Bioavailability of iron: Ultimate absorption of iron into mucosal cells mainly depends upon bioavailability of iron in the various foodstuffs. The non-vegetarian foods have iron (heme) with very high bioavailability and the absorption of this is not affected by any other factor in the lumen including various food ingredients. Absorption of iron from vegetarian sources is affected by various factors as shown in following Table 3

Table 3: FACTORS AFFECTING THE BIOAVAILABILITY OF THE DIETARY NON- HEME IRON

Enhance Ascorbic acid, meat, fish, poultry
Inhibit Tannates (tea, coffee), Bran, Egg Yolk, Calcium Phosphate,EDTA, Antacids, phytates, cholestyramine, clay, starch.

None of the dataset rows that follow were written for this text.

Lemma gen_set_ok (rd r cc : Z) (b : bool) (R : (Z -> Z) -> option flags -> Prop) :
  0 <= rd < 32 -> (forall f fl, R f fl -> jcc_cond cc fl = Some b) ->
  gens (fun s => st_ok s /\ mapped s.(register_map) rd r) (holds g stk (only rd) R) (gen_set cc r)
    (fun _ => st_ok) (fun _ => at_guest (set_xreg rd (b2z b) g)).
Proof.
  intros Hrd Hb s (Hs & (i & e & He & Ev & Er)). pose proof (so_map_ok _ Hs) as Hm.
  rewrite (gen_set_eq cc r s i e Hs He Er ltac:(lia)). eexists tt, _, _. split; [reflexivity|]. split; [reflexivity|].
  assert (Hm1 : map_ok (alter (set_dirty_bit true) i s.(register_map))).
  { apply map_ok_dirty; [done|]. intros _ f Hf. rewrite He in Hf. injection Hf as <-. lia. }
  assert (He1 : alter (set_dirty_bit true) i s.(register_map) !! i = Some (set_dirty_bit true e))
    by (rewrite list_lookup_alter_eq; by rewrite He).
  split; [by apply st_ok_map|]. intros h [Hsim HR]. pose proof (Hb _ _ HR) as Hj.
  assert (Hset : forall v h, sim (only rd) stk s.(register_map) g h -> sim (only rd) stk s.(register_map) g (set_hreg r v h)).
  { intros v h0 Hs0. rewrite <- Er. eapply sim_weaken; [apply (sim_set_hreg _ _ (only rd) _ _ i); [done|exact Hs0|done]|].
    intros w [Hw|Hw]; unfold only in *; congruence. }
  assert (Hd : dirty_at (alter (set_dirty_bit true) i s.(register_map)) r).
  { intros j f Hf Ef. assert (j = i) as ->.
    { apply (entry_by_reg _ Hm1 j i f (set_dirty_bit true e)); [done|done|]. by rewrite Ef. }
    rewrite He1 in Hf. by injection Hf as <-. }
  assert (Hdone : forall h', sim (only rd) stk s.(register_map) g h' -> h'.(hregs) r = b2z b ->
    sim nohole stk (alter (set_dirty_bit true) i s.(register_map)) (set_xreg rd (b2z b) g) h').
  { intros h' Hs' Hv. apply (sim_commit g stk Hwf rd r); [done|done|by exists i, (set_dirty_bit true e)|done| |done].
    by apply (sim_dirty _ _ _ _ _ i e). }
  exists (if b then set_hreg r 1 h else set_hreg r 0 (set_hreg r 1 h)). split.
  - cbn [hrun hexec set_hreg hflags]. rewrite Hj. by destruct b.
  - split; [|done]. apply Hdone; [destruct b; auto|]. destruct b; apply upd_eq.
Qed.

Lemma gen_set_imm_ok (rs1 rd imm cc : Z) (b : bool) :
  0 <= rs1 < 32 -> 0 <= rd < 32 ->
  jcc_cond cc (Some (arith_flags false (xreg g rs1 - u32 imm) (i32 (xreg g rs1) - i32 imm))) = Some b ->
  steps g (r0 <- ra_load rs1;; emit_cmp_imm32 r0 imm;; r1 <- map_vm_reg_reserved rd r0;; gen_set cc r1) (set_xreg rd (b2z b) g).
Proof.
  intros H1 Hrd Hb. eapply gens_bind; [apply (ra_load_ok g stk Hwf Hx0 rs1 (fun _ _ => True)); done|]. intros r0.
  apply (learn rs1 r0); [done|by intros s [_ Hm]|].
  set (fl := Some (arith_flags false (xreg g rs1 - u32 imm) (i32 (xreg g rs1) - i32 imm))) in *.
  eapply gens_bind.
  { eapply gens_pre; [| |apply (flags_ok g stk rs1 r0 (Alu_imm32 false 0x81 7 r0 imm) [] nohole (fun f _ => f r0 = xreg g rs1)
      (fun _ fl' => fl' = fl)); [done|done|]].
    - intros s [Hs Hm]. split; [done|]. split; [done|constructor].
    - intros s h _ [Hsim [_ Hv]]. done.
    - intros h Hv. exists fl. split; [|done]. cbn [hexec mi_op]. rewrite Hv. unfold alu_exec, fl, signed, low, width.
      rewrite (Z.mod_small (xreg g rs1)) by (by apply xreg_u32). change (i32 imm mod 2 ^ 32) with (u32 (i32 imm)).
      change (sx 32) with i32. by rewrite u32_i32, i32_u32. }
  intros []. eapply gens_bind.
  { eapply gens_pre; [| |apply (map_dest_ok g stk Hwf Hx0 [r0] [] rd (fun _ fl' => fl' = fl))];
      [|done|cbn; lia|done|constructor]. intros s (Hs & Hm & _). split; [done|constructor]. }
  intros r1. eapply gens_pre; [| |apply (gen_set_ok rd r1 cc b (fun _ fl' => fl' = fl))]; [|done|done|by intros f ? ->].
  intros s (Hs & Hm & _). done.
Qed.

Lemma gen_set_reg_ok (rs1 rs2 rd cc : Z) (b : bool) :
  0 <= rs1 < 32 -> 0 <= rs2 < 32 -> 0 <= rd < 32 ->
  jcc_cond cc (Some (arith_flags false (xreg g rs1 - xreg g rs2) (i32 (xreg g rs1) - i32 (xreg g rs2)))) = Some b ->
  steps g (r <- ra_load2 rs1 rs2;; r2 <- map_vm_reg_reserved2 rd r.1 r.2;; emit_cmp32 r.2 r.1;; gen_set cc r2)
    (set_xreg rd (b2z b) g).
Proof.
  intros H1 H2 Hrd Hb. apply load2_dest_ok; [done|done|done|]. intros r r2 _ _.
  set (fl := Some (arith_flags false (xreg g rs1 - xreg g rs2) (i32 (xreg g rs1) - i32 (xreg g rs2)))) in *.
  eapply gens_bind.
  { eapply gens_pre; [| |apply (flags_ok g stk rs1 r.1 (Alu false 0x39 r.2 r.1) [(rd, r2)] (only rd)
      (fun f _ => f r.1 = xreg g rs1 /\ f r.2 = xreg g rs2) (fun _ fl' => fl' = fl)); [done|done|]]; [|done|].
    - intros s (Hs & Hm & M1). split; [done|]. split; [done|]. by repeat constructor.
    - intros h [E1 E2]. exists fl. split; [|done]. cbn [hexec mr_op]. rewrite E1, E2. unfold alu_exec, fl, signed, low, width.
      by rewrite !Z.mod_small by (by apply xreg_u32). }
  intros []. eapply gens_pre; [| |apply (gen_set_ok rd r2 cc b (fun _ fl' => fl' = fl))]; [|done|done|by intros f ? ->].
  intros s (Hs & _ & [Hm _]%Forall_cons). done.
Qed.

(** ** Memory accesses *)

Lemma set_dirty_temp (s : jit_state) (b : bool) : st_ok s -> set_dirty RCX b s = Some (tt, s).
Proof.
  intros [Hm _]. destruct s as [c m l q]. unfold set_dirty, modify, set_register_map. cbn [code register_map liveness candidate_queue] in *.
  by rewrite alter_first_none by (done || apply rcx_not_mapped).
Qed.

(** A 64-bit constant in the scratch register. *)
Lemma temp_const_ok (hole : Z -> Prop) (A : Z) (S : jit_state -> Prop) (R : (Z -> Z) -> option flags -> Prop) :
  (forall s, S s -> st_ok s) -> (forall s c, S s -> S (mk_jit c s.(register_map) s.(liveness) s.(candidate_queue))) ->
  (forall f fl, R f fl -> R (upd RCX (u64 A) f) fl) ->
  gens S (holds g stk hole R) (emit_load_imm_sext temp_reg A) (fun _ => S) (fun _ => holds g stk hole (fun f fl => R f fl /\ f RCX = u64 A)).
Proof.
  intros HS1 HS2 HR. unfold emit_load_imm_sext, temp_reg.
  assert (Hx : forall i, straight_insn i -> (forall h, hexec i h = Some (set_hreg RCX (u64 A) h)) ->
    gens S (holds g stk hole R) (emit i;; set_dirty RCX true) (fun _ => S) (fun _ => holds g stk hole (fun f fl => R f fl /\ f RCX = u64 A))).
  { intros i Hi Hx. apply temp_ok; [done|done|done|]. intros h Hh. exists (u64 A), h.(hflags). rewrite Hx. split; [done|].
    rewrite upd_eq. split; [by apply HR|done]. }
  destruct (i32 A =? A) eqn:E; [|by apply Hx].
  eapply gens_bind.
  - apply Hx; [done|]. intros h. apply Z.eqb_eq in E. cbn [hexec mi_op]. unfold alu_exec, low, width. by rewrite E.
  - intros []. intros s Hs. exists tt, s, []. rewrite (set_dirty_temp s true) by auto. split; [done|]. split; [by rewrite app_nil_r|].
    split; [done|]. intros h Hh. by exists h.
Qed.
(* ===== verification/JitGuest.v ===== *)
(** The straight-line instructions of a block: when the handler of the
    interpreter falls through, the generated code does the same to the guest. *)

From stdpp Require Import base list option numbers gmap.
From Stdlib Require Import ZArith Lia Bool.
From S2P Require Import Prelude Bits Insn Decode Mem MemSpec State Trap Csr Fp Alu AluSpec Exec IsaValues Isa IsaRefine DecodeExec ExecWf Equiv Frame Late Block FusionSpec X64 Jit JitAlloc JitInsn JitMul.
#[local] Open Scope Z_scope.
#[local] Open Scope jit_scope.

(** * Values *)

(** The result of a two-operand instruction on 32-bit operands. *)
Definition alu_result (o : alu_op) (a b : Z) : option Z :=
  match o with
  | ADD => Some (u32 (a + b)) | SUB => Some (u32 (a - b)) | OR => Some (a .| b)
  | AND => Some (a .& b) | XOR => Some (a .^ b) | _ => None
  end.

Section Values.
Context `{HostEnv} (h : host) (r x : Z) (Hx : is_u32 x) (Hr : h.(hregs) r = x).

Lemma alu_exec_result (o : alu_op) (b v : Z) :
  alu_result o x b = Some v ->
  exists fl, alu_exec false o x b r h = mk_host (upd r v h.(hregs)) fl h.(hstack) h.(hrv).
Proof. destruct o; intros E; [injection E as <-..| | |]; try discriminate E; by eexists. Qed.

Lemma alu_imm_run (ext imm v : Z) (o : alu_op) :
  mi_op 0x81 ext = Some o -> alu_result o x (u32 imm) = Some v ->
  exists fl, hexec (Alu_imm32 false 0x81 ext r imm) h = Some (mk_host (upd r v h.(hregs)) fl h.(hstack) h.(hrv)).
Proof.
  intros Ho Hv. cbn [hexec]. rewrite Ho, Hr, low32 by done. change (low false (i32 imm)) with (u32 (i32 imm)).
  rewrite u32_i32. destruct (alu_exec_result o (u32 imm) v Hv) as [fl ->]. by exists fl.
Qed.

Lemma alu_run (op y v : Z) (o : alu_op) :
  hexec (Alu false op RCX r) h = Some (alu_exec false o (low false (h.(hregs) r)) (low false (h.(hregs) RCX)) r h) ->
  h.(hregs) RCX = y -> is_u32 y -> alu_result o x y = Some v ->
  exists fl, hexec (Alu false op RCX r) h = Some (mk_host (upd r v h.(hregs)) fl h.(hstack) h.(hrv)).
Proof.
  intros E Ey Hy Hv. rewrite E, Hr, Ey, !low32 by done. destruct (alu_exec_result o y v Hv) as [fl ->]. by exists fl.
Qed.

(** Shifts by an amount below 32. *)
Definition shift_result (ext a n : Z) : option Z :=
  match ext with
  | 4 => Some (shl32 a n) | 5 => Some (a ≫ n) | 7 => Some (u32 (i32 a ≫ n)) | _ => None
  end.

Lemma shift_run (ext n v : Z) :
  0 <= n < 32 -> shift_result ext x n = Some v ->
  exists fl, shift_exec false ext (low false (h.(hregs) r)) (u8 n) r h = Some (mk_host (upd r v h.(hregs)) fl h.(hstack) h.(hrv)).
Proof.
  intros Hn Hv. rewrite Hr, low32 by done. unfold shift_exec, width. rewrite (Z.mod_small (u8 n)); unfold u8; rewrite Z.mod_small by lia; [|lia].
  unfold shift_result in Hv. exists (if n =? 0 then h.(hflags) else None).
  repeat case_match; try done; injection Hv as <-; by destruct (n =? 0).
Qed.
End Values.
(* ===== verification/MapSpec.v ===== *)
(** The ordered map implements a finite map: the red-black invariant, the depth
    bound, insertion, removal, lookup and iteration in key order. *)

From stdpp Require Import base list option numbers gmap sorting.
From Stdlib Require Import ZArith Lia Bool.
From S2P Require Import Prelude Bits Map.
#[local] Open Scope Z_scope.

Create HintDb rbdb.

(** * Comparators *)

(** What the map needs of the comparison function it is created with. *)
Class Comparator {K} (cmp : K -> K -> map_cmp_t) : Prop := {
  cmp_equal : forall a b, cmp a b = MAP_CMP_EQUAL <-> a = b;
  cmp_greater : forall a b, cmp a b = MAP_CMP_GREATER <-> cmp b a = MAP_CMP_LESS;
  cmp_trans : forall a b c, cmp a b = MAP_CMP_LESS -> cmp b c = MAP_CMP_LESS -> cmp a c = MAP_CMP_LESS;
}.

Lemma map_cmp_int_spec (a b : Z) :
  map_cmp_int a b = if a <? b then MAP_CMP_LESS else if a =? b then MAP_CMP_EQUAL else MAP_CMP_GREATER.
Proof.
  unfold map_cmp_int. destruct (Z.ltb_spec a b), (Z.eqb_spec a b), (Z.gtb_spec a b); try lia; done.
Qed.

#[export] Instance map_cmp_int_comparator : Comparator map_cmp_int.
Proof.
  constructor; intros a b; rewrite ?map_cmp_int_spec; [| |intros c; rewrite !map_cmp_int_spec];
    repeat case_match; rewrite ?Z.ltb_lt, ?Z.ltb_ge, ?Z.eqb_eq, ?Z.eqb_neq in *; split || idtac;
    intros; try done; lia.
Qed.

#[export] Instance map_cmp_uint_comparator : Comparator map_cmp_uint := map_cmp_int_comparator.

Section Spec.
Context {K V : Type} (cmp : K -> K -> map_cmp_t) `{!Comparator cmp}.
Implicit Types (t l r : map_node_t K V) (path : list (rb_path_entry_t K V)).

Definition lt (a b : K) : Prop := cmp a b = MAP_CMP_LESS.

Lemma lt_irrefl (a : K) : ~ lt a a.
Proof. unfold lt. rewrite (proj2 (cmp_equal a a) eq_refl). done. Qed.

(** * Contents *)

Fixpoint inorder (t : map_node_t K V) : list (K * V) :=
  match t with NULL => [] | node _ l k v r => inorder l ++ (k, v) :: inorder r end.

(** What the frames add on both sides of a subtree. *)
Fixpoint before (path : list (rb_path_entry_t K V)) : list (K * V) :=
  match path with
  | [] => []
  | e :: up => before up ++ if e.(e_less) then [] else inorder e.(e_other) ++ [(e.(e_key), e.(e_data))]
  end.
Fixpoint after (path : list (rb_path_entry_t K V)) : list (K * V) :=
  match path with
  | [] => []
  | e :: up => (if e.(e_less) then (e.(e_key), e.(e_data)) :: inorder e.(e_other) else []) ++ after up
  end.

Lemma inorder_plug path t : inorder (plug path t) = before path ++ inorder t ++ after path.
Proof.
  revert t. induction path as [|[c k v o b] path IH]; intros t; cbn [plug before after].
  - by rewrite app_nil_r.
  - rewrite IH. unfold set_child. cbn [e_less e_other e_key e_data e_color].
    destruct b; cbn [inorder]; rewrite <- ?app_assoc; by rewrite <- ?app_assoc, ?app_nil_r.
Qed.

(** * Shape *)

(** Red-black trees that lean left: color of the root and black height. *)
Inductive rb : map_node_t K V -> map_color_t -> nat -> Prop :=
| rb_null : rb NULL RB_BLACK 0
| rb_black (c : map_color_t) (l r : map_node_t K V) (k : K) (v : V) (h : nat) :
    rb l c h -> rb r RB_BLACK h -> rb (node RB_BLACK l k v r) RB_BLACK (S h)
| rb_red (l r : map_node_t K V) (k : K) (v : V) (h : nat) :
    rb l RB_BLACK h -> rb r RB_BLACK h -> rb (node RB_RED l k v r) RB_RED h.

Mucosal cell control: Appropriate iron balance in the body is achieved by mucosal cell control through transferrin and apoferritin receptors. When the serum iron is normal and adequate, the iron gets incorporated into apoferritin in the mucosal cell and this is ultimately excreted after 3-4 days, when lifespan of mucosal cells is over. However, if iron deficiency state exists in the body, transferrin is utilized to combine with iron and is transported and stored at storage site.

Iron transport and storage:
Transferrin helps in transport of iron from the intestine to the site of its utilization. Iron is stored in the body in the form of ferritin and hemosiderin.

Transport of iron across the placenta:
The transport of iron across placenta occurs against a gradient, thereby protecting fetus against iron deficiency. However, this effective fetal parasitism is limited in cases of severe maternal iron deficiency. Thus babies with low iron stores may be born to mothers who are severely iron deficient during pregnancy. It is important to remember that most of the placental transfer of the iron occurs during the 3rd trimester of pregnancy. As a consequence of this, all preterm babies invariably develop anemia unless supplemented by iron and conversely iron deficiency in the mother may cause preterm labor.